Blood and Other Matter
Page 20
He nodded, seeming to accept that. “We could tell the truth.”
“And then tell her what? I had a bad dream where Josh stopped when I asked him to?”
“It’s still assault, Tess. And if you were drugged—”
“There’s no evidence, no signs of struggle, no proof anything actually happened.” There was comfort in going through the motions. A distraction in talking through logistics. Maybe this was why Derrick always turned to research when things got intense. “And even if there were, people would blame me for being dumb enough to let someone else fix my drink.” I spoke around a mouthful of pancakes. “You heard about that girl in Ohio that dared to press charges against their precious football players. She had solid proof, and it still turned into a witch hunt. Her mom got fired, and someone burned her house down. I’m not doing that to us. Not for the super slim chance he’d actually be found guilty enough to spend grand total of ninety days in jail. It’s not worth it.”

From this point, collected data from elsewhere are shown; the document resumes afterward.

(** ** Command line *)

(** [jobs_type(value)] *)
Definition jobs_type (value : string) : option Argparse.value :=
  if (str_lower value =? "auto")%string then Some (VStr "auto")
  else match py_int value with
       | Some n => if (1 <=? n)%Z then Some (VStr value) else None
       | None => None
       end.
Definition wrapper_parser : parser := Parser [
    help_option;
    Optional ["--sphinxdirs"] "sphinxdirs" (StoreN Several VNone plain_list) VNone;
    Optional ["--builddir"] "builddir" (Store plain_str) (VStr "output");
    store ["--theme"] "theme";
    store ["--css"] "css";
    Optional ["--paper"] "paper" (Store (one_of PAPER)) (VStr "");
    store ["--deny-vf"] "deny_vf";
    store_true ["-v"; "--verbose"] "verbose";
    Optional ["-j"; "--jobs"] "jobs" (Store jobs_type) VNone;
    store_true ["-i"; "--interactive"] "interactive";
    store_true ["-s"; "--skip-sphinx-build"] "skip_sphinx_build";
    Optional ["-V"; "--venv"] "venv"
      (StoreN Maybe (VStr VENV_DEFAULT) (λ l, Some (VStr (sconcat l)))) VNone]
  [PositionalOf "target" One (one_of (dkeys TARGETS))] [] [].
(** [main()]; [check] is the call of [PythonVersion.check_python], of which only
    how it ends matters here. *)
Definition main (check : list Z → bool → bool → outcome) (argv : list string) : Build unit :=
  args ← lift_res (parse_args wrapper_parser no_subcommand argv);
  match check MIN_PYTHON_VERSION true true with
  | Returns =>
      b ← SphinxBuilder_init (default "" (as_str args "builddir")) (as_str args "venv")
            (as_bool args "verbose") (as_str args "jobs") (as_bool args "interactive");
      build b (default "" (as_str args "target")) (as_list args "sphinxdirs") (as_str args "theme")
        (as_str args "css") (as_str args "paper") (as_str args "deny_vf") (as_bool args "skip_sphinx_build")
  | Exits None => raise (Exit 0)
  | Exits (Some msg) => raise (SystemExit msg)
  | Replaced _ _ => raise (Exit 0)
  end.
End Wrapper.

Derrick worked his jaw, eyes narrowing. “Yeah, okay.”
I knew what that shift in tone meant. “You’re not murdering Josh Worthington.”
“I won’t have to.” Derrick looked up at me. “Something is killing off everyone who was at the bonfire. We just need to stay out of its way.”
“Something?” I arched my eyebrows in surprise. “I just proved I have frickin’ powers and a shit-ton of motive. I think that mystery has been solved.”
“You were here.” Derrick jabbed at the table with his finger. “Screaming Harrison’s name while he bled to death. Unless you think you can astral project, this isn’t you.”
“What if I can?” I leaned forward, folding my hands beneath my chin. “Josh said he watched me burn. If I came back from that, who knows what else I can do?”
Derrick shook his head. “Josh said he watched you burn, not that he saw you ripping his friends into pieces, which would kind of seem like the more pertinent image. You’re not a werewolf. They didn’t give you superpowers or awaken something dormant inside you or any other movie premise you’re about to throw at me.” Derrick’s fist tightened around his empty soda until the can crunched. “They tied you to a stake, painted you with symbols, and for all we know, lit the match. That’s ritualistic. If there’s anything supernatural happening here, it’s because of that.”
Trust Derrick to decide he was an expert in paranormal activity two seconds into the unexplained. “If? Did you miss the magically disappearing stab wound? We need to figure out what else they gave me, what else I can—”
“Would you think for a second?” He pushed back the chair and sprang to his feet. “Why would they give you magic, Tess? Out of the goodness of their date-raping hearts? This isn’t one of Ainsley’s books! What’s fueling this power? Do they have it? Does it wear off? If it does, does it take your sanity with it? Compel you to slit your wrist, stab yourself with a hunting knife, or I don’t know, a goddamn pencil!” His hand slammed down on the back of his chair.
I flinched. “If Josh could heal, we wouldn’t have been able to beat him up.”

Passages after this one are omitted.